Extracted information:
(* ===== verification/Query.v ===== *)
(** * Query: the read-only operations of [AVLTree<T>]

    Models [find] (src/onefile.cpp, lines 271-290), [upper_bound] (292-307),
    [lower_bound] (309-324), [find_min] (326-334), [find_max] (336-344),
    [operator\[\]] (346-366) and the range sum [sum] (368-452).  Each loop
    walks down from the root with a pointer [direct]/[cur]; it is a
    structural recursion on the subtree the pointer holds.  The rank
    queries accumulate [idx] from the cached [count] of skipped left
    subtrees; [sum] accumulates [res] from the cached [sum] fields.

    Dereferencing a null pointer ([find_min]/[find_max] or [operator\[\]]
    on an empty tree, [operator\[\]] past the end) is [None]; the failing
    [assert(l <= r)] of [sum] is [None] as well.  [find] returns the
    sentinel [-1] for an absent value, as the code does.

    [operator\[\]] takes a [std::size_t] and compares the counts with
    [int(idx)]: [int_of] is that conversion (the low 32 bits in two's
    complement) and [size_t_sub] the unsigned [idx -= left + 1].  So the
    index is read modulo [2^32], and [operator_at_correct] describes the
    wrap-around. *)

From Stdlib Require Import ZArith Lia.
From stdpp Require Import base list numbers.
From S2P Require Import Prelude.
From S2P Require Import Node.
From S2P Require Import Tree.
Import AVLNode Tree.

Open Scope Z_scope.
Open Scope avl_scope.

Module Query.

(** [find]: the loop (lines 276-283) and the final read (285-289). *)
Fixpoint find_loop (direct : AVLTreeNode) (value idx : Z) : Z :=
  match direct with
  | nullptr => -1
  | Node l r x _ _ _ =>
      if negb (x =? value) then
        if x >? value then find_loop l value idx
        else find_loop r value (idx + (count_of l + 1))
      else idx + count_of l
  end.

Definition find (t : AVLTree) (value : Z) : Z := find_loop (root t) value 0.

(** [upper_bound]: number of elements [<= value]. *)
Fixpoint upper_bound_loop (direct : AVLTreeNode) (value idx : Z) : Z :=
  match direct with
  | nullptr => idx
  | Node l r x _ _ _ =>
      if x >? value then upper_bound_loop l value idx
      else upper_bound_loop r value (idx + (count_of l + 1))
  end.

Definition upper_bound (t : AVLTree) (value : Z) : Z := upper_bound_loop (root t) value 0.

(** [lower_bound]: number of elements [< value]. *)
Fixpoint lower_bound_loop (direct : AVLTreeNode) (value idx : Z) : Z :=
  match direct with
  | nullptr => idx
  | Node l r x _ _ _ =>
      if x >=? value then lower_bound_loop l value idx
      else lower_bound_loop r value (idx + (count_of l + 1))
  end.

Definition lower_bound (t : AVLTree) (value : Z) : Z := lower_bound_loop (root t) value 0.

(** [find_min] / [find_max]: follow left / right links while they are
    not null; [cur] itself is dereferenced first. *)
Fixpoint find_min_loop (cur : AVLTreeNode) : option Z :=
  match cur with
  | nullptr => None
  | Node nullptr _ x _ _ _ => Some x
  | Node l _ _ _ _ _ => find_min_loop l
  end.

Fixpoint find_max_loop (cur : AVLTreeNode) : option Z :=
  match cur with
  | nullptr => None
  | Node _ nullptr x _ _ _ => Some x
  | Node _ r _ _ _ _ => find_max_loop r
  end.

Definition find_min (t : AVLTree) : option Z := find_min_loop (root t).
Definition find_max (t : AVLTree) : option Z := find_max_loop (root t).

(** [int(x)] for a [std::size_t] [x] (lines 351-352): the low 32 bits
    read in two's complement, the conversion C++20 fixes and the one
    mainstream compilers implement before it. *)
Definition int_of (x : Z) : Z := (x + 2^31) mod 2^32 - 2^31.

(** [idx -= k] on a [std::size_t]: subtraction modulo [2^64]. *)
Definition size_t_sub (x k : Z) : Z := (x - k) mod 2^64.

(** [operator\[\](idx)] (lines 346-366): [left] is the count of [cur]'s
    left subtree, compared with [int(idx)]; moving right subtracts
    [left + 1] from the unsigned [idx]. *)
Fixpoint at_loop (cur : AVLTreeNode) (idx : Z) : option Z :=
  match cur with
  | nullptr => None
  | Node l r x _ _ _ =>
      let left := count_of l in
      if negb (left =? int_of idx) then
        if left <? int_of idx then at_loop r (size_t_sub idx (left + 1)) else at_loop l idx
      else Some x
  end.

Definition operator_at (t : AVLTree) (idx : Z) : option Z := at_loop (root t) idx.

(** [sum(l, r)], first loop (lines 379-395): descend to the first node
    inside [\[l, r\]]; [None] is the early [return res] with [res = T()]. *)
Fixpoint find_split (subtree : AVLTreeNode) (l r : Z) : option AVLTreeNode :=
  match subtree with
  | nullptr => None
  | Node cl cr v _ _ _ =>
      if v <? l then
        match cr with nullptr => None | _ => find_split cr l r end
      else if v >? r then
        match cl with nullptr => None | _ => find_split cl l r end
      else Some subtree
  end.

(** The body of the loop over [left_side] after the move (lines 418-423). *)
Definition left_add (left_side : AVLTreeNode) (l res : Z) : Z :=
  match left_side with
  | nullptr => res
  | Node _ nr nv _ _ _ =>
      if nv >=? l then res + nv + (if decide (nr = nullptr) then 0 else sum_of nr) else res
  end.

(** The loop over [left_side] (lines 401-424): move left when the value is
    [>= l], right otherwise, and stop at a leaf or a missing child. *)
Fixpoint left_walk (left_side : AVLTreeNode) (l res : Z) : Z :=
  match left_side with
  | nullptr => res
  | Node cl cr v _ _ _ =>
      if decide (cl = nullptr ∧ cr = nullptr) then res
      else if v >=? l then
        match cl with nullptr => res | _ => left_walk cl l (left_add cl l res) end
      else
        match cr with nullptr => res | _ => left_walk cr l (left_add cr l res) end
  end.

(** The body of the loop over [right_side] after the move (lines 443-448). *)
Definition right_add (right_side : AVLTreeNode) (r res : Z) : Z :=
  match right_side with
  | nullptr => res
  | Node nl _ nv _ _ _ =>
      if nv <=? r then res + nv + (if decide (nl = nullptr) then 0 else sum_of nl) else res
  end.

(** The loop over [right_side] (lines 426-449). *)
Fixpoint right_walk (right_side : AVLTreeNode) (r res : Z) : Z :=
  match right_side with
  | nullptr => res
  | Node cl cr v _ _ _ =>
      if decide (cl = nullptr ∧ cr = nullptr) then res
      else if v <=? r then
        match cr with nullptr => res | _ => right_walk cr r (right_add cr r res) end
      else
        match cl with nullptr => res | _ => right_walk cl r (right_add cl r res) end
  end.

Definition value_of (p : AVLTreeNode) : Z :=
  match p with nullptr => 0 | Node _ _ v _ _ _ => v end.

Definition sum (t : AVLTree) (l r : Z) : option Z :=
  if negb (l <=? r) then None
  else
    let res := 0 in
    match root t with
    | nullptr => Some res
    | _ =>
        match find_split (root t) l r with
        | None => Some res
        | Some subtree =>
            let res := res + value_of subtree in
            Some (right_walk subtree r (left_walk subtree l res))
        end
    end.

(** Sums of the elements at least [l] / at most [r]. *)
Definition sum_ge (l : Z) (L : list Z) : Z := Σ (filter (λ y, l ≤ y) L).
Definition sum_le (r : Z) (L : list Z) : Z := Σ (filter (λ y, y ≤ r) L).

(** ** Rank queries *)

Lemma lower_bound_loop_spec p value idx :
  wf p → bst p → lower_bound_loop p value idx = idx + Z.of_nat (count_lt value (inorder p)).
Proof.
  revert idx. induction p as [|l IHl r IHr x c h s]; intros idx Hw Hb; simpl;
    [unfold count_lt; simpl; lia|].
  destruct Hw as (Hwl & Hwr & _). apply bst_Node in Hb as (Hbl & Hbr & Hl & Hr).
  unfold count_lt. rewrite list.filter_app, length_app, filter_cons.
  destruct (x >=? value) eqn:E.
  - rewrite IHl by done. rewrite (filter_Forall_none _ (inorder r)).
    2: { apply (Forall_weaken _ _ _ Hr). intros; lia. }
    rewrite decide_False by lia. simpl. unfold count_lt. lia.
  - rewrite IHr by done. rewrite (filter_Forall_all _ (inorder l)).
    2: { apply (Forall_weaken _ _ _ Hl). intros; lia. }
    rewrite decide_True by lia. simpl. rewrite wf_count by done. unfold count_lt. lia.
Qed.

Lemma upper_bound_loop_spec p value idx :
  wf p → bst p → upper_bound_loop p value idx = idx + Z.of_nat (count_le value (inorder p)).
Proof.
  revert idx. induction p as [|l IHl r IHr x c h s]; intros idx Hw Hb; simpl;
    [unfold count_le; simpl; lia|].
  destruct Hw as (Hwl & Hwr & _). apply bst_Node in Hb as (Hbl & Hbr & Hl & Hr).
  unfold count_le. rewrite list.filter_app, length_app, filter_cons.
  destruct (x >? value) eqn:E.
  - rewrite IHl by done. rewrite (filter_Forall_none _ (inorder r)).
    2: { apply (Forall_weaken _ _ _ Hr). intros; lia. }
    rewrite decide_False by lia. simpl. unfold count_le. lia.
  - rewrite IHr by done. rewrite (filter_Forall_all _ (inorder l)).
    2: { apply (Forall_weaken _ _ _ Hl). intros; lia. }
    rewrite decide_True by lia. simpl. rewrite wf_count by done. unfold count_le. lia.
Qed.

Lemma find_loop_absent p value idx : value ∉ inorder p → find_loop p value idx = -1.
Proof.
  revert idx. induction p as [|l IHl r IHr x c h s]; intros idx Hin; simpl; [done|].
  simpl in Hin. rewrite elem_of_app, elem_of_cons in Hin.
  destruct (x =? value) eqn:E; [exfalso; apply Hin; right; left; lia|]. simpl.
  destruct (x >? value); [apply IHl | apply IHr]; naive_solver.
Qed.

Lemma find_loop_present p value idx :
  wf p → bst p → value ∈ inorder p →
  ∃ k, find_loop p value idx = idx + Z.of_nat k ∧ inorder p !! k = Some value.
Proof.
  revert idx. induction p as [|l IHl r IHr x c h s]; intros idx Hw Hb Hin;
    [by apply elem_of_nil in Hin|].
  destruct Hw as (Hwl & Hwr & _). apply bst_Node in Hb as (Hbl & Hbr & Hl & Hr).
  simpl in Hin |- *. rewrite elem_of_app, elem_of_cons in Hin.
  destruct (x =? value) eqn:E; simpl.
  { apply Z.eqb_eq in E as ->. exists (length (inorder l)). rewrite wf_count by done.
    split; [lia|]. apply list_lookup_middle. lia. }
  destruct (x >? value) eqn:E'.
  - destruct Hin as [Hin | [-> | Hin]]; [|lia|].
    2: { pose proof (Forall_elem _ _ _ Hr Hin). simpl in *. lia. }
    destruct (IHl idx Hwl Hbl Hin) as (k & -> & Hk). exists k. split; [done|].
    rewrite lookup_app_l; [done|]. by eapply lookup_lt_Some.
  - destruct Hin as [Hin | [-> | Hin]]; [|lia|].
    { pose proof (Forall_elem _ _ _ Hl Hin). simpl in *. lia. }
    destruct (IHr (idx + (count_of l + 1)) Hwr Hbr Hin) as (k & -> & Hk).
    exists (length (inorder l) + S k)%nat. rewrite wf_count by done. split; [lia|].
    rewrite lookup_app_r by lia. rewrite Nat.add_comm, Nat.add_sub. done.
Qed.

(** ** Positional queries *)

Lemma int_of_small x : -2^31 ≤ x < 2^31 → int_of x = x.
Proof. unfold int_of. mod_lia. Qed.

Lemma int_of_congr x y : x mod 2^32 = y mod 2^32 → int_of x = int_of y.
Proof. unfold int_of. mod_lia. Qed.
(** What a tool that builds a query does to the store. *)
Lemma invoke_stages (c : WarehouseCall) (e : Entropy) (w : World) (sql : string) :
  built_sql c = Some sql →
  (invoke c e w).2 =
    (_register_pending_query (name_of c) sql e w).2.
Proof.
  intros Hb. destruct c; simpl in *.
  - unfold query_transactions. by destruct (query_transactions_sql _ _ _ _ _); simplify_eq.
  - by simplify_eq.
  - unfold query_transaction_summary. by case_bool_decide; simplify_eq.
  - by simplify_eq.
  - by simplify_eq.
  - unfold query_customer_by_name. by destruct (query_customer_by_name_sql _ _); simplify_eq.
Qed.

(** X1. After a warehouse tool has staged a query, [get_pending_query] on the
    new id gives the record made from the tool's name, the stripped SQL and
    the time, and on every other id what it gave before. *)
Theorem staged_query_can_be_peeked
    (c : WarehouseCall) (e : Entropy) (w : World) (sql key : string) :
  built_sql c = Some sql →
  get_pending_query key (invoke c e w).2 =
    if bool_decide (key = fresh_uuid e)
    then Some {| query_id := fresh_uuid e; tool_name := name_of c;
                 sql := strip sql; created_at := now e |}
    else get_pending_query key w.
Proof.
  intros Hb. rewrite (invoke_stages c e w sql Hb).
  unfold get_pending_query, _register_pending_query. simpl.
  case_bool_decide as Hk.
  - subst key. apply lookup_insert_eq.
  - by rewrite lookup_insert_ne.
Qed.

Lemma perform_keeps_filing (c : StoreCall) (w : World) :
  filed_under_own_id w → filed_under_own_id (perform c w).2.
Proof.
  intros Hw key pq. destruct c as [tn sql e | q | sf q]; simpl.
  - destruct (decide (fresh_uuid e = key)) as [<-|Hne].
    + rewrite lookup_insert_eq. by intros [= <-].
    + rewrite lookup_insert_ne by done. apply Hw.
  - intros Hl. apply lookup_delete_Some in Hl as [_ Hl]. by apply Hw.
  - pose proof (execute_pending sf q w) as Hd.
    destruct (execute_pending_query sf q w) as [out w']. simpl in *.
    rewrite Hd. intros Hl. apply lookup_delete_Some in Hl as [_ Hl]. by apply Hw.
Qed.

(** X2. Every record of the store is filed under its own query id, and
    staging, cancelling and executing, in any order, keep it so. *)
Theorem records_stay_filed_under_their_id (cs : list StoreCall) (w : World) :
  filed_under_own_id w → filed_under_own_id (perform_all cs w).2.
Proof.
  revert w. induction cs as [|c cs IH]; intros w Hw; simpl; [done|].
  pose proof (perform_keeps_filing c w Hw) as H1.
  destruct (perform c w) as [r w1]. simpl in H1.
  specialize (IH w1 H1). by destruct (perform_all cs w1).
Qed.

(** X3. Approving or cancelling one query id leaves the record of every
    other id in the store as it was. *)
Theorem consuming_a_query_leaves_the_others
    (c : StoreCall) (q key : string) (w : World) :
  consumes q c = true →
  key ≠ q →
  get_pending_query key (perform c w).2 = get_pending_query key w.
Proof.
  intros Hc Hne. unfold get_pending_query.
  destruct c as [tn sql e | q' | sf q']; simpl in *; [done|..];
    apply bool_decide_eq_true in Hc; subst q'.
  - by rewrite lookup_delete_ne.
  - pose proof (execute_pending sf q w) as Hd.
    destruct (execute_pending_query sf q w) as [out w']. simpl in *.
    rewrite Hd. by rewrite lookup_delete_ne.
Qed.

(** X4. An approval that cannot connect to the warehouse still uses the
    pending query up: the answer is the error text around the message of the
    connection failure, no statement reaches the warehouse, the record is
    gone, and approving again, whatever the warehouse does then, finds no
    pending query. *)
Theorem failed_connection_still_consumes_the_query
    (q : string) (pq : PendingQuery) (sf : Snowflake) (msg : string) (w : World) :
  _PENDING_QUERIES w !! q = Some pq →
  sf_connect sf = Raised msg →
  let after := execute_pending_query sf q w in
  after.1 = "Error executing query: Snowflake connection failed: " +:+ msg ∧
  warehouse_log after.2 = warehouse_log w ∧
  get_pending_query q after.2 = None ∧
  ∀ sf' : Snowflake, execute_pending_query sf' q after.2 = (NO_PENDING_QUERY, after.2).
Proof.
  intros Hq Hdown after.
  assert (after = ("Error executing query: Snowflake connection failed: " +:+ msg,
                   with_pending (delete q (_PENDING_QUERIES w)) w)) as ->.
  { subst after. unfold execute_pending_query, dict_pop, run_on_snowflake.
    by rewrite Hq, Hdown. }
  simpl. split_and!; [done|done|apply lookup_delete_eq|].
  intros sf'. apply execute_absent. apply lookup_delete_eq.
Qed.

Problem:
All lines above that include the word "conversion" should be located and copied.

Written solution:
    [int(idx)]: [int_of] is that conversion (the low 32 bits in two's
    read in two's complement, the conversion C++20 fixes and the one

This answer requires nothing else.